Has Apple Become The New Dell?
Apple Computer has always had a tumultuous relationship with the channel, but its recent announcement that it is pulling out of MacWorld really seems to put it on the path of a true direct-sales vendor. Apple is becoming more Dell-like than Dell in its current sales approach
On its Web site, Apple still does a provide a link to resellers (along with links to its retail stores and direct sales outlets), but this strikes me more as a formality than anything else. No coincidence that in its coverage of Apple's decision to slink away from Macworld, the L.A. Times notes that the company maintains direct contact with 100 million global customers through its direct marketing efforts. If that's not a recipe for colossal channel conflict I don't know what is.

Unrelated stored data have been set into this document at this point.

(** Adding one file to a tree, with the directories above it. *)
Lemma filled_snoc done e t ms t1 up x :
  filled done t ms → path_elems e = up ++ [x] → os.real_dir t1 ds →
  (∀ e', e' ∈ done → ¬ path_elems e' `prefix_of` path_elems e) →
  (∀ q, t1 !! q = if decide (q ≠ [] ∧ q `prefix_of` ds ++ up) then Some os.NDir else t !! q) →
  filled (done ++ [e]) (<[ds ++ path_elems e := os.NFile (blobs (blob e))]> t1)
    (<[ds ++ path_elems e := file_mode e]> ms).
Proof using All.
  intros [Hd Hf Ho] Hx Hd1 H1 Hl. assert (path_elems e ≠ []) as Hen by (rewrite Hx; by destruct up).
  assert (∀ q, q `prefix_of` up → q `prefix_of` path_elems e) as Hup
    by (intros q Hq; rewrite Hx; by apply prefix_app_r).
  split.
  - apply (os.within_alter ds t1 _ (Some _)); [done|by apply inside_app|done].
  - intros e' [He'| ->%list_elem_of_singleton]%elem_of_app; [|by rewrite !lookup_insert_eq].
    assert (ds ++ path_elems e ≠ ds ++ path_elems e') as Hdiff.
    { intros Heq%app_inv_head. apply (H1 e' He'). by rewrite Heq. }
    rewrite !lookup_insert_ne by done. rewrite Hl, decide_False; [by apply Hf|].
    intros [_ Hq%prefix_app_inv]. apply (H1 e' He'). by apply Hup.
  - intros q n Hq. destruct (decide (q = path_elems e)) as [->|Hqe].
    { intros _. exists e. split; [set_solver|]. done. }
    rewrite lookup_insert_ne by (by intros Heq%app_inv_head). rewrite Hl. case_decide as Hu.
    + intros [= <-]. destruct Hu as [_ Hu%prefix_app_inv]. exists e. split; [set_solver|]. auto.
    + intros (e' & He' & Hrest)%Ho; [|done]. exists e'. split; [set_solver|done].
Qed.

Lemma write_file_honest e es done st :
  filled done (m_tree st) (m_modes st) → safeTreePath (name e) = true →
  (∀ e', e' ∈ done → ¬ path_elems e' `prefix_of` path_elems e) →
  (∀ e', e' ∈ done → ¬ path_elems e `prefix_of` path_elems e') →
  m_pending st = blobs (blob e) +:+ String nl "" → es = path_elems e →
  ∃ st', write_file e (os.abs_path (ds ++ es)) (len (blobs (blob e))) st = (Ok tt, st') ∧
    m_pending st' = "" ∧ m_total st' = m_total st ∧ filled (done ++ [e]) (m_tree st') (m_modes st').
Proof using All.
  intros [Hd Hf Ho] Hn H1 H2 Hpend ->. pose proof Hn as [He _]%safeTreePath_iff.
  fold (path_elems e) in He.
  destruct (Dir_below ds Hne Hp Hs _ He) as (up & HD & Hup & Hus & x & Hx).
  assert (∀ q, q `prefix_of` up → q ≠ path_elems e ∧ q `prefix_of` path_elems e) as Hstrict.
  { intros q Hq. rewrite Hx. split; [|by apply prefix_app_r].
    intros ->. apply prefix_length in Hq. rewrite length_app in Hq. simpl in Hq. lia. }
  assert (∀ q, q `prefix_of` ds ++ up → q ≠ [] → free_or_dir (m_tree st) q) as Hfree.
  { intros q Hq Hqn. apply prefix_app_cases in Hq as [Hq|(q' & -> & Hq)].
    - right. by rewrite <- os.entry_ne, (os.rd_up _ _ Hd).
    - destruct (decide (q' = [])) as [->|Hq'].
      { right. rewrite app_nil_r. by rewrite <- os.entry_ne, (os.rd_up _ _ Hd). }
      destruct (m_tree st !! (ds ++ q')) as [n|] eqn:E; [|by left]. right.
      destruct (Ho q' n Hq' E) as (e' & He' & Hpre & Hdir). rewrite E, Hdir; [done|].
      intros ->. apply (H1 e' He'). by apply Hstrict. }
  assert (m_tree st !! (ds ++ path_elems e) = None) as Hnone.
  { destruct (m_tree st !! _) as [n|] eqn:E; [|done].
    destruct (Ho _ n (se_ne _ He) E) as (e' & He' & Hpre & _). by apply H2 in He'. }
  destruct (MkdirAll_reached (m_tree st) (ds ++ up)) as (t1 & Ht1 & Hl1); [done|by destruct ds|done..|].
  destruct (safe_below ds Hne Hp Hs _ He) as (Hpe & Hse & Hnee).
  assert (osx.reached t1 (ds ++ path_elems e)) as Hreach.
  { intros q. rewrite Hx, app_assoc. intros [->|Hq]%snoc_prefix Hqn; [done|].
    unfold os.entry. case_bool_decide; [done|]. by rewrite Hl1, decide_True. }
  assert (∀ q, ¬ q `prefix_of` ds ++ up → t1 !! q = m_tree st !! q) as Hsame.
  { intros q Hq. rewrite Hl1, decide_False; [done|]. by intros []. }
  assert (¬ ds ++ path_elems e `prefix_of` ds ++ up) as Hlong.
  { intros Hq%prefix_app_inv. by apply Hstrict in Hq as [[] _]. }
  unfold write_file. rewrite HD, Ht1. unfold osx.OpenExcl. rewrite osx.lookup_reached by done. simpl.
  rewrite os.entry_ne, Hsame, Hnone by done. rewrite Hpend. unfold len. rewrite Nat2Z.id.
  rewrite str_take_app, str_drop_app, Z.ltb_irrefl. rewrite bool_decide_eq_true_2 by done. cbn [negb].
  eexists. split; [done|]. split; [done|]. split; [done|]. simpl. rewrite insert_insert_eq.
  apply (filled_snoc done e (m_tree st) _ t1 up x); [by split|done| |done..].
  by apply (os.MkdirAll_below ds _ _ _ _ Hd Hup Hus (prefix_app_r _ _ _ (reflexivity _))) in Ht1 as [? _];
    [|by destruct ds].
Qed.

No doubt, the recession will be cited as the reason for such strategic decisions, although that's a convenient canard. Every vendor's strategy to sell through its own retail stores has flopped repeatedly during the last 30 years, and even though Apple's stores are a lot cooler than its past competitors', they will flop too as consumers have less to spend during the downturn and the stores become an expensive burden. Apple may then move more online, but even successul online vendors like Dell and Gateway discovered they needed the channel to broaden their appeal to business users.
Apple's in the same boat, still not taken terribly seriously by any business markets but education and graphic design and not helping itself any with its quirky, schizophrenic approach to direct and indirect sales and to consumer and business users. Walking away from Macworld and declaring haughtily that it is "reaching more people in more ways than ever before" also seems foolish because the show is a great way for the Apple community to come together, network and create needed buzz. Now after January, Apple doesn't want to be there? Sorry, but Apple needs to re-connect with its channel partners and its user base in more traditional ways if it expects to grow its business in new directions and move into more upscale markets. Time for a reality check in Cupertino.